Oppenheimer is a partner at the Final Cut for Real production company in Copenhagen, and Artistic Director of the Centre for Documentary and Experimental Film at the University of Westminster, London.
As part of their role as Qumra Masters, Schamus and Oppenheimer will participate in a series of masterclasses and one-on-one sessions with participating Qumra projects, along with screenings and question-and-answer sessions for Doha audiences throughout the week.
The Qumra Screenings, open to the public and Qumra industry delegates, are presented in two sections of ‘Masters’ and ‘New Voices in Cinema’. They will be held at the Museum of Islamic Art, a world renowned cultural institution which is the flagship of Qatar Museums, a cultural partner of the Doha Film Institute.
The Masters screenings, accompanied by question and answer sessions with the visiting filmmakers, feature an impressive selection of work by the group of eminent filmmakers: Crouching Tiger, Hidden Dragon by Ang Lee (co-written and produced by James Schamus), Once Upon A Time in Anatolia by Nuri Bilge Ceylan, The Mourning Forest by Naomi Kawase, Russian Ark by Aleksandr Sokurov and The Look of Silence by Joshua Oppenheimer.
The New Voices in Cinema screenings, the line-up of projects participating at Qumra and industry guests will be announced in the coming weeks.
Filmmaker and Doha Film Institute Artistic Advisor Elia Suleiman said: It was James Schamus who first introduced me to the work of Joshua Oppenheimer, so it seems like the wit and wisdom of destiny to have them complete the cycle of Qumra Masters this year. Along with Nuri Bilge Ceylan, Naomi Kawase and Aleksandr Sokurov, one can’t help but grasp the intensity of creative nourishment offered to our filmmakers this year.

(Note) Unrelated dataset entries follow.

(** C26: The login the proxy enrols is the login it makes, and the server must
    prove it holds the enrolled key.  The client answers a server-first message
    only if its nonce extends the client's; it signs the exchange as it was - the
    client-first message it sent, the server-first message it received, its own
    answer with that nonce - and its proof unlocks the StoredKey of the verifier
    [scram_verifier] makes of the password with the salt and the iterations of
    that message.  [verify_server_final] then accepts exactly a signature of the
    same exchange under that verifier's ServerKey. *)
Theorem scram_login_matches_enrolment c sf m c'
    (H : client_final c sf = Ok (m, c')) :
  ∃ sfs nonce salt iterations bare salted auth proof,
    challenged sf sfs nonce salt iterations ∧ take (length (client_nonce c)) nonce = client_nonce c ∧
    scram_verifier (password c) salt iterations = Ok (verifier_text salted salt iterations) ∧
    _client_first_bare c = Some bare ∧
    utf8_encode (bare ++ [comma] ++ sfs ++ [comma] ++ without_proof nonce)%list = Ok auth ∧
    utf8_decode m = Ok (without_proof nonce ++ t_of ",p=" ++ b64_encode proof)%list ∧
    _h (_xor proof (_hmac (stored_key salted) auth)) = stored_key salted ∧
    (∀ final, verify_server_final c' final = Ok true ↔
       ∃ f v, utf8_decode final = Ok f ∧ attr (t_of "v") (_parse_server_message f) = Some v ∧
              b64_decode v = Ok (_hmac (server_key salted) auth)).
Proof using sha256_length.
  unfold client_final in H.
  apply res_bind_inv_ok in H as (sfs & Hsf & H). apply res_bind_inv_ok in H as (nonce & Hn & H).
  destruct (negb (text_prefix _ nonce)) eqn:Hp; [done|]. apply negb_false_iff, bool_decide_eq_true in Hp.
  apply res_bind_inv_ok in H as (s & Hs & H). apply res_bind_inv_ok in H as (salt & Hsalt & H).
  apply res_bind_inv_ok in H as (i & Hi & H). apply res_bind_inv_ok in H as (iterations & Hit & H).
  apply res_bind_inv_ok in H as (salted & Hsp & H). apply res_bind_inv_ok in H as (bare & Hbare & H).
  apply res_bind_inv_ok in H as (a & Ha & H). apply res_bind_inv_ok in H as (b & Hb & H).
  set (proof := _xor (client_key salted) (_hmac (stored_key salted) a)) in *.
  injection H as Hm Hc. subst b.
  assert (utf8_encode (_auth_message c') = Ok a) as Hauth by (subst c'; exact Ha).
  assert (_server_key c' = Some (server_key salted)) as Hkey by (by subst c').
  apply or_raise_some in Hn, Hs, Hi, Hit, Hbare.
  exists sfs, nonce, salt, iterations, bare, salted, a, proof. split_and!.
  - split_and!; [done | done | by exists s | by exists i].
  - exact Hp.
  - unfold scram_verifier. by rewrite Hsp.
  - exact Hbare.
  - exact Ha.
  - by apply utf8_roundtrip.
  - unfold proof. rewrite xor_cancel; [done|]. unfold client_key, _hmac. by rewrite !sha256_length.
  - intros final. unfold verify_server_final. rewrite Hkey, Hauth.
    split.
    + intros (f & Hf & E)%res_bind_inv_ok. destruct (attr (t_of "v") (_parse_server_message f)) as [v|] eqn:Hv; [|done].
      apply res_bind_inv_ok in E as (k & Hk & E). injection Hk as <-.
      apply res_bind_inv_ok in E as (a' & Ha' & E). injection Ha' as <-.
      apply res_bind_inv_ok in E as (sig & Hsig & E). injection E as E%bool_decide_eq_true. subst sig.
      by exists f, v.
    + intros (f & v & -> & Hv & Hd). rewrite res_bind_ok, Hv. cbn [or_raise]. rewrite !res_bind_ok, Hd, res_bind_ok.
      by rewrite bool_decide_eq_true_2.
Qed.
End scram.
Example foreign_experiment_refused :
  w_proxy "runs/create" "" (w_post w_create) (w_up [w_experiment "tenant_0b7d4c11_2a55_5f60_8e19_aa01c7d2f3e4.pumps"]) =
  (Err (HTTPException 403 unknown_experiment),
   {| answers := []; log := [{| q_method := "GET"; q_endpoint := "experiments/get"; q_params := [("experiment_id", JStr "7")];
      q_body := None; q_answer := w_experiment "tenant_0b7d4c11_2a55_5f60_8e19_aa01c7d2f3e4.pumps" |}] |}).
Proof. vm_compute. reflexivity. Qed.

(** What the table's rules do not name is forwarded as it is.  The tracking
    server's message parser also reads a field by its lowerCamelCase name, so
    the experiments it searches here are the unchecked ones. *)
Definition w_search : dict := [("experiment_id", JStr "7"); ("experimentIds", JList [JStr "9"])].
Example camel_case_unchecked :
  map (λ a, (q_endpoint a, q_params a, q_body a)) (log (w_proxy "runs/search" "" (w_post w_search) w_own).2) =
  [("experiments/get", [("experiment_id", JStr "7")], None); ("runs/search", [], Some w_search)].
Proof. vm_compute. reflexivity. Qed.

(** A metric's [model_id] names a logged model no lookup asks about. *)
Definition w_metric : dict := [("run_id", JStr "r1"); ("model_id", JStr "m-9"); ("key", JStr "loss"); ("value", JInt 1)].
Example metric_model_unchecked :
  map (λ a, (q_endpoint a, q_body a))
    (log (w_proxy "runs/log-metric" "" (w_post w_metric)
            (w_up [w_run "7"; w_experiment (w_prefix +:+ "pumps"); Ok (200%Z, JDict [])])).2) =
  [("runs/get", None); ("experiments/get", None); ("runs/log-metric", Some w_metric)].
Proof. vm_compute. reflexivity. Qed.

(** A search answers the tenant's model by its plain name and drops the other's. *)
Definition w_models : upstream := w_up [Ok (200%Z, JDict [("registered_models",
  JList [JDict [("name", JStr (w_prefix +:+ "pump"))]; JDict [("name", JStr "tenant_0b7d4c11_2a55_5f60_8e19_aa01c7d2f3e4.pump")]])])].
Definition w_get : request := {| rq_method := "GET"; rq_query := []; rq_body := None |}.

Lemma answer_shows_own_entries_witness :
  visible w_prefix "name" (JDict [("name", JStr "tenant_0b7d4c11_2a55_5f60_8e19_aa01c7d2f3e4.pump")]) = None ∧
  (w_proxy "registered-models/search" "" w_get w_models).1 =
    Ok (200%Z, JDict [("registered_models", JList [JDict [("name", JStr "pump")]])]).
Proof.
  split; [|vm_compute; reflexivity].
  destruct (answer_shows_own_entries (λ _, "") w_company w_prefix "registered-models/search" "" w_get w_models 200%Z
    (JDict [("registered_models", JList [JDict [("name", JStr "pump")]])])
    (w_proxy "registered-models/search" "" w_get w_models).2) as [_ H]; [vm_compute; reflexivity..|].
  destruct (H "name" [("name", JStr "tenant_0b7d4c11_2a55_5f60_8e19_aa01c7d2f3e4.pump")]
    "tenant_0b7d4c11_2a55_5f60_8e19_aa01c7d2f3e4.pump") as [Hf _]; [reflexivity|].
  apply (Hf "0b7d4c11-2a55-5f60-8e19-aa01c7d2f3e4" "tenant_0b7d4c11_2a55_5f60_8e19_aa01c7d2f3e4."); vm_compute; try reflexivity.
  discriminate.
Defined.
(* ===== verification/TrackingAdmission.v ===== *)
(** * Structural admission of an uploaded artifact:
    services/notebook_tracking_gateway/admission.py

    A manifest is what [yaml.safe_load] gives: a graph, since an alias shares
    a node and may close a cycle.  [_walk] is a generator: the list of what it
    yields, ended by the exception that stops it; its recursion stops at the
    interpreter's limit. *)

From stdpp Require Import base strings list.
From Stdlib Require Import ZArith Lia Ascii.
From S2P Require Import Prelude PyText.

Local Open Scope string_scope.

(** ** Manifests *)

(** A mapping's keys are given by their [str], None for the key None; a value
    that is no string, list or mapping (a number, a date, None, a set) is
    [YOther]. *)
Inductive ynode :=
  | YStr (s : string)
  | YOther
  | YSeq (l : list nat)
  | YMap (l : list (option string * nat)).

Abbreviation graph := (list ynode).
Definition node (g : graph) (i : nat) : ynode := default YOther (g !! i).

Fixpoint map_get (k : string) (l : list (option string * nat)) : option nat :=
  match l with
  | [] => None
  | (k', i) :: r => if bool_decide (k' = Some k) then Some i else map_get k r
  end.

(** ** The rule *)

Definition _EXECUTABLE_SERIALISATIONS : list string := ["pickle"; "cloudpickle"; "dill"; "joblib"].
Definition _EXECUTABLE_MARKER_KEYS : list string := ["cloudpickle_version"; "python_model"].
Definition _PICKLE_PROTO_MAGIC : Z := 128.
Definition _PICKLE_PROTO_RANGE (b : Z) : bool := Z.leb 2 b && Z.ltb b 6.
Definition MANIFEST_NAME : string := "MLmodel".

Record Verdict := { admitted : bool; reason : string }.
Definition refused (v : Verdict) : bool := negb (admitted v).
Definition refusal (why : string) : Verdict := {| admitted := false; reason := why |}.

(** [str.lower] below 256. *)
Definition lower (c : ascii) : ascii :=
  let n := code c in
  if (Z.leb 65 n && Z.leb n 90) || (Z.leb 192 n && Z.leb n 222 && negb (Z.eqb n 215))
  then ascii_of_N (Z.to_N (n + 32)) else c.
Fixpoint str_lower (s : string) : string :=
  match s with EmptyString => EmptyString | String c r => String (lower c) (str_lower r) end.

Abbreviation item := (option string * ynode)%type.
Lemma consumed_gone handle b h h' : consume_upload_handle py_repr handle b h = (Ok true, h') → vget (now h') (_key handle) (db h') = None.
Proof.
  unfold consume_upload_handle. intros (t & h1 & _ & H)%bind_inv_ok. apply bind_inv_ok in H as (e & h2 & He & H).
  apply lift_inv in He as [_ ->]. apply bind_inv_ok in H as (c & h3 & Hc & H). apply lift_inv in Hc as [Hc ->].
  apply delete_args_key in Hc as ->. apply bind_inv_ok in H as (n & h4 & Hn & H). cbn in Hn. apply redis_ok in Hn as [_ ->].
  injection H as _ <-. apply vget_revoked.
Qed.

Lemma claim_gone handle b s u s' : claim handle b s = (Ok u, s') → vget (now (g_hub s')) (_key handle) (db (g_hub s')) = None.
Proof.
  unfold claim. intros ([] & s1 & H1 & H)%bind_inv_ok.
  - unfold on_hub, zoom in H1. destruct (consume_upload_handle _ _ _ _) as [o h] eqn:E. injection H1 as -> <-. injection H as _ <-.
    by apply consumed_gone in E.
  - apply bind_inv_ok in H as (x & s2 & _ & H). done.
Qed.

(** a commit admits all of it, once, or nothing: if it answers, the handle
    is spent, and what it did to the store is to copy every staged member, in
    order, to its place under the tenant's uploads and then to delete what was
    staged; if it refuses (any HTTP error), whatever it had copied it deleted
    again. *)
Theorem commit_all_or_nothing ap body b handle s r s' :
  artifact_prefix (company_id b) = Ok ap → (∀ t e, safe_load t = Err e → plain e) →
  done_ (g_store s) = [] → Forall plain_step (a_steps (g_store s)) → upload_commit body b handle s = (r, s') →
  match r with
  | Ok (_, members) => ∃ token id keys, let prefix := staging_prefix token id in
      jget "upload_id" body = JStr id ∧ tenant_token (company_id b) = Ok token ∧ keys ≠ [] ∧
      (∀ k, k ∈ keys → k = prefix +:+ member_of prefix k) ∧ members ≡ₚ map (member_of prefix) keys ∧
      done_ (g_store s') = (map (λ k, OpCopy k (admitted_key ap id (member_of prefix k))) keys ++ map OpDelete keys)%list ∧
      vget (now (g_hub s')) (_key handle) (db (g_hub s')) = None
  | Err (HTTPException _ _) => undone (done_ (g_store s'))
  | Err _ => True
  end.
Proof.
  intros Hap Hload Hd Hst. unfold upload_commit. pose proof (undone_deletes []) as Hnone.
  destruct (jget "upload_id" body) as [| | | |id| |]; try (by intros [= <- <-]; rewrite Hd).
  destruct (is_upload_id id) eqn:Hid; [cbn [negb]|by intros [= <- <-]; rewrite Hd].
  unfold mbind, M_bind, lift at 1. destruct (tenant_token (company_id b)) as [token|e] eqn:Et.
  2:{ intros [= <- <-]. rewrite Hd. by destruct e. }
  set (prefix := staging_prefix token id). unfold on_store at 1, zoom.
  assert (does (list_keys prefix) (whole [])) as Hl by (by apply does_op).
  destruct (list_keys prefix (g_store s)) as [o a1] eqn:El. destruct (Hl _ _ _ El Hst) as (Hst1 & l1 & El1 & Hq).
  rewrite Hd in El1. cbn in El1. destruct o as [listed|e]; cbn in Hq; [|intros [= <- <-]; by destruct e].
  rewrite Hq in El1. destruct (staged_keys prefix listed) as [|k0 ks] eqn:Ek; [intros [= <- <-]; cbn; by rewrite El1|].
  destruct (claim handle b _) as [[u|e] s2] eqn:Ecl; pose proof (claim_store _ _ _ _ _ Ecl) as Est; cbn in Est.
  2:{ intros [= <- <-]. rewrite Est, El1. by destruct e. }
  apply claim_gone in Ecl. unfold on_store, zoom. destruct (admit_upload _ _ _ _ (g_store s2)) as [o a2] eqn:Ea. intros [= <- <-]. cbn.
  rewrite Est in Ea. destruct (does_admit ap _ _ _ _ Hap Hload _ _ _ Ea Hst1) as (_ & l & Eal & HQ). rewrite El1 in Eal. cbn in Eal.
  rewrite Eal. destruct o as [[uri members]|e]; [|by destruct e]. destruct HQ as [Hm Hl2]. exists token, id, (k0 :: ks).
  split_and!; try done. intros k Hk. rewrite <- Ek in Hk. by apply staged_member in Hk.
Qed.

(** ** What a kernel reaches *)

Lemma scoped_key_shape company path p k : artifact_prefix company = Ok p → scope_artifact_key company path = Ok k →
  startswith p k = true ∧ startswith STAGING_ROOT k = false ∧ lstrip is_slash k = k.
Proof.
  intros Hp Hk. unfold scope_artifact_key in Hk. rewrite Hp in Hk. cbn in Hk.
  destruct (artifact_dir _ _ Hp) as [seg Hdir]. destruct (scope_key_shape _ _ _ _ Hdir Hk) as [Hs _]. split; [done|].
  apply startswith_spec in Hs as [r ->]. unfold artifact_prefix, mlflow_artifact_prefix in Hp. apply res_fmap_inv in Hp as (n & Hn & ->).
  apply token_shape in Hn as (u & _ & ->). done.
Qed.

Lemma reserved_uploads company p k : artifact_prefix company = Ok p → lstrip is_slash k = k → is_upload_reserved company k = Ok false →
  startswith (p +:+ ADMITTED_ROOT) k = false.
Proof.
  intros Hp Hk. unfold is_upload_reserved. rewrite Hp, Hk. cbn [mbind res_bind]. intros [= H].
  apply not_true_iff_false. intros [r ->]%startswith_spec. apply bool_decide_eq_false in H. apply H. clear H.
  rewrite str_app_assoc. assert (p +:+ ADMITTED_ROOT +:+ r ≠ "") as E.
  { intros E. apply (f_equal String.length) in E. rewrite !str_length_app in E. cbn in E. lia. }
  rewrite (bool_decide_eq_false_2 _ E), startswith_app, str_drop_prefix. cbn [orb negb].
  rewrite bool_decide_eq_false_2 by done. left.
Qed.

Previous Qumra Masters include Mexican actor, director and producer Gael Garcia Bernal (Amores Perros; No; Deficit), Mauritanian director Abderrahmane Sissako (Timbuktu – nominated for Best Foreign Language Film at the 2015 Academy Awards); Romanian auteur and Palme d’Or winner Cristian Mungiu (4 Months, 3 Weeks and 2 Days; Beyond the Hills); and Bosnian writer/director Danis Tanović (An Episode in the Life of an Iron Picker; Tigers, No Man’s Land – winner of Academy Award for Best Foreign Language Film in 2001).
The final two Qumra Masters were announced during the Berlin International Film Festival where eight Doha Film Institute grantees are screening in the official selection.